It's not often I say, "think of the men", what with their patriarchal advantages. But it has to be admitted that they may find the menopausal years hard too. Menopause affects everyone – friends, family and partners, whether male or female – and I have long advocated for education for all.
How can our partners be expected to sympathise when they may have no idea what's involved? There are at least 50 symptoms of menopause, from psychological ones such as brain fog, insomnia, mood changes and anxiety to the physical ones – hot flushes, headaches, skin changes, weight gain and teeth problems.

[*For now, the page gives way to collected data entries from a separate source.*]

Lemma is_group_inv g :
  is_group g → ∃ C key, complete C ∧ g ∈ groups_over q (with_key q key (consumers_in_order C))
    ∧ groups_of (with_key q key (consumers_in_order C)) (groups_over q (with_key q key (consumers_in_order C))).
Proof.
  intros (C & HC & Hg). pose proof (complete_keyed C HC) as Hk. apply elem_of_group_siblings in Hg as [key Hg]; [|done].
  exists C, key. split_and!; [done|done|]. by apply groups_over_ok, with_key_NoDup, in_order_NoDup.
Qed.

Lemma group_entry g k m :
  is_group g → g !! k = Some m → consumer_key m = k ∧ sdk_consumer (cc_collection m) (cc_transform m).
Proof.
  intros (C & key & HC & Hg & _)%is_group_inv E. apply (cm_entry _ HC). eapply map_subseteq_spec; [|exact E].
  eapply groups_sub; [by apply complete_keyed|done].
Qed.

Lemma group_nonempty g : is_group g → g ≠ ∅.
Proof. intros (C & key & HC & Hg & G)%is_group_inv. by eapply gf_nonempty. Qed.

Lemma group_key C key g k m :
  complete C → g ∈ groups_over q (with_key q key (consumers_in_order C)) → g !! k = Some m →
  sibling_key q m = key ∧ C !! k = Some m ∧ consumer_key m = k.
Proof.
  intros HC Hg E. pose proof (complete_keyed C HC) as Hk.
  assert (G := groups_over_ok q (with_key q key (consumers_in_order C)) ltac:(by apply with_key_NoDup, in_order_NoDup)).
  destruct (proj1 (groups_lookup _ _ k m G)) as [Hm ->]; [by exists g|].
  apply list_elem_of_filter in Hm as [Hs Hm]. split_and!; [done| |done]. by apply elem_of_in_order.
Qed.

(** Members of a group share their PCollection and their environment. *)
Lemma group_uniform g k k' m m' : is_group g → g !! k = Some m → g !! k' = Some m' → sibling_key q m = sibling_key q m'.
Proof.
  intros (C & key & HC & Hg & _)%is_group_inv E E'.
  destruct (group_key C key g k m HC Hg E) as [-> _]. by destruct (group_key C key g k' m' HC Hg E') as [-> _].
Qed.

(** Groups with a member in common are the same. *)
Lemma groups_same g g' k : is_group g → is_group g' → k ∈ dom g → k ∈ dom g' → g = g'.
Proof.
  intros (C & key & HC & Hg & G)%is_group_inv (C' & key' & HC' & Hg' & G')%is_group_inv Hk Hk'.
  pose proof Hk as [m E]%elem_of_dom. pose proof Hk' as [m' E']%elem_of_dom.
  destruct (group_key C key g k m HC Hg E) as (Hs & EC & Ek). destruct (group_key C' key' g' k m' HC' Hg' E') as (Hs' & EC' & Ek').
  assert (m = m') as <-.
  { apply consumer_key_inj; [apply (cm_entry _ HC _ _ EC)|apply (cm_entry _ HC' _ _ EC')|congruence]. }
  assert (key' = key) as -> by congruence.
  rewrite <- (complete_agree C C' key k m m HC HC' EC EC') in Hg'.
  - eapply groups_disjoint; [exact G|by apply with_key_NoDup, in_order_NoDup, complete_keyed|done..].
  - by rewrite <- Ek, <- Hs.
Qed.

(** The groups of a complete set hold all of it. *)
Lemma group_of_member C k m : complete C → C !! k = Some m → ∃ g, g ∈ group_siblings q C ∧ is_group g ∧ k ∈ dom g.
Proof.
  intros HC E. pose proof (complete_keyed C HC) as Hk. pose proof (Hk k m E) as Ek.
  assert (G := groups_over_ok q (with_key q (sibling_key q m) (consumers_in_order C)) ltac:(by apply with_key_NoDup, in_order_NoDup)).
  destruct (proj2 (groups_lookup _ _ k m G)) as (g & Hg & Egk).
  { split; [|done]. apply list_elem_of_filter. split; [done|]. apply elem_of_in_order; [done|]. by rewrite Ek. }
  assert (Hin : g ∈ group_siblings q C) by (apply elem_of_group_siblings; [done|by eexists]).
  exists g. split_and!; [done|by exists C|]. apply elem_of_dom. by eexists.
Qed.

(** A set that holds the pairs of PCollections with all their consumers is complete. *)
Lemma holds_pairs_complete S d :
  descendants_ok q d → holds_pairs q S d →
  (∀ c n, S c n → known_pcol q c ∧ ∀ n', n' ∈ consumers q c → S c n') → complete (fusible d).
Proof.
  intros [_ Hd] [_ HS] Hcl. constructor.
  - intros k m E. destruct (Hd k m E) as (? & ? & _ & ? & ?). done.
  - intros k m n E (Hk & Hn & Hr). destruct (Hd k m E) as (Ek & _).
    destruct (proj1 (HS k)) as (c & n0 & HSc & _ & Ek'); [apply elem_of_dom; by eexists|].
    destruct (Hcl c n0 HSc) as [Hkc Hall]. rewrite <- Ek in Ek'. injection Ek' as Ec _.
    assert (cc_collection m = c) as Em by (by apply (known_pcol_inj q)). rewrite Em in *.
    apply HS. exists c, n. split_and!; [by apply Hall|done|done].
Qed.

Lemma descends_known c c' : descends q c c' → known_pcol q c → known_pcol q c'.
Proof.
  induction 1 as [|c n o c' _ _ Ho _ IH]; [done|]. intros _. apply IH. by eapply Forall_forall in Ho; [|apply outputs_known].
Qed.

Lemma pairs_below_closed c c' n :
  known_pcol q c → pairs_below q c c' n → known_pcol q c' ∧ ∀ n', n' ∈ consumers q c' → pairs_below q c c' n'.
Proof. intros Hk [Hd _]. split; [by eapply descends_known|]. intros n' Hn'. by split. Qed.

(** ** A group becomes a stage *)

Definition group_nodes (g : consumer_set) : node_set :=
  list_to_map ((λ c, (ptn_id (cc_transform c), ptn_transform (cc_transform c))) <$> consumers_in_order g).

(** The transforms of a group. *)
Definition group_members (g : consumer_set) (n : PTransformNode) : Prop := ∃ k m, g !! k = Some m ∧ n = cc_transform m.

Lemma elem_of_group_nodes g n : is_group g → n ∈ nodes (group_nodes g) ↔ group_members g n.
Proof.
  intros Hg. assert (Hk : well_keyed g) by (intros k m E; by eapply group_entry).
  rewrite elem_of_nodes. unfold group_nodes, group_members. split.
  - intros (m & E & Hm)%elem_of_list_to_map_2%list_elem_of_fmap. apply elem_of_in_order in Hm; [|done].
    exists (consumer_key m), m. split; [done|]. destruct n, (cc_transform m). simpl in *. congruence.
  - intros (k & m & E & ->). apply elem_of_list_to_map_1'.
    + intros t (m' & Et & Hm')%list_elem_of_fmap. apply elem_of_in_order in Hm'; [|done].
      pose proof (sdk_consumer_known _ _ (proj2 (group_entry _ _ _ Hg E))) as K.
      pose proof (sdk_consumer_known _ _ (proj2 (group_entry _ _ _ Hg Hm'))) as K'.
      unfold known_transform in *. injection Et as E1 ->. rewrite <- E1 in K'. congruence.
    + apply list_elem_of_fmap. exists m. split; [done|]. apply elem_of_in_order; [done|]. by rewrite (Hk k m E).
Qed.

(** The stage that a group roots. *)
Definition stage_for (g : consumer_set) (s : ExecutableStage) : Prop :=
  (∀ k m, g !! k = Some m → cc_collection m = stage_input_pcol s)
  ∧ stage_of q (stage_input_pcol s) (nodes (group_nodes g)) s.

Context (new_v4 : nat → string).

It is no coincidence – or surprise – that relationships often break down when we are in our forties.
You first
First of all, educate yourself. This is easier said than done, because there is still no automatic menopause education for women. It's only a significant transition for half the population, so why would there be?
Thankfully, there are a number of excellent resources. My 2021 book, Cracking the Menopause, contains an entire chapter on how it affects relationships, whether heterosexual or same-sex, and there are many other books outlining the basic biological facts. Incidentally, I don’t recommend looking on social media for your menopause education.
Communicate
My key recommendation is communication. Tell your partner what your physical symptoms are and how you feel. Explain that it's not their fault, and if there is something they can do to support you, let them know.
Don't expect them to automatically understand and then feel resentful if they don't.
There are various scientific studies looking at men's knowledge and feelings about the menopause. In a 2020 survey of 1,500 menopausal women and 500 male partners in the UK, 77% of men said they had noticed a change in their partner's moods, and 40% said their partner was always tired.
This is, I would suggest, a global problem.
A 2019 Mate survey of 450 men in the US found that 63% felt their partner's menopause had affected them – and many noted the emotional strain on their relationship. Fewer than half were aware of solutions such as HRT. It's tempting to be sarcastic, but actually, we need to play our part.
Break it down
If your partner doesn't want to read up on the subject, you can explain what menopause is – a straightforward analogy is always the idea of it being puberty in reverse. If you have teenagers, use them as evidence of how hormones can affect the body. I'm sure examples of mood swings will be plentiful!
Also ensure that you mention the importance of oestrogen to the female body. As this fluctuates and depletes, we might experience menopausal symptoms, most of which aren't visible to the naked eye and include the long-term effects of low oestrogen on the heart and bones.
Loss of libido
Vitally, you must discuss sex if you aren't feeling the love, because partners may assume that it's to do with your relationship rather than hormonal changes.
It's impossible to give exact statistics, but it appears that 50% of women (at least, I'd say) – and therefore their partners – find their sex life is affected at this time of life. Oestrogen can affect libido, and vaginal dryness and pain during sex are very common, but there are solutions, so don’t suffer in silence.
It's incredibly hard to bring up this subject, but believe me, it is in both your interests. I am heartened by the fact that sex in midlife is an increasingly discussed topic and that the benefits of vaginal oestrogen are now widely recognised.
In return, of course, we can reasonably expect our partners to be respectful and supportive. And if they aren’t, that's on them and repercussions must be expected!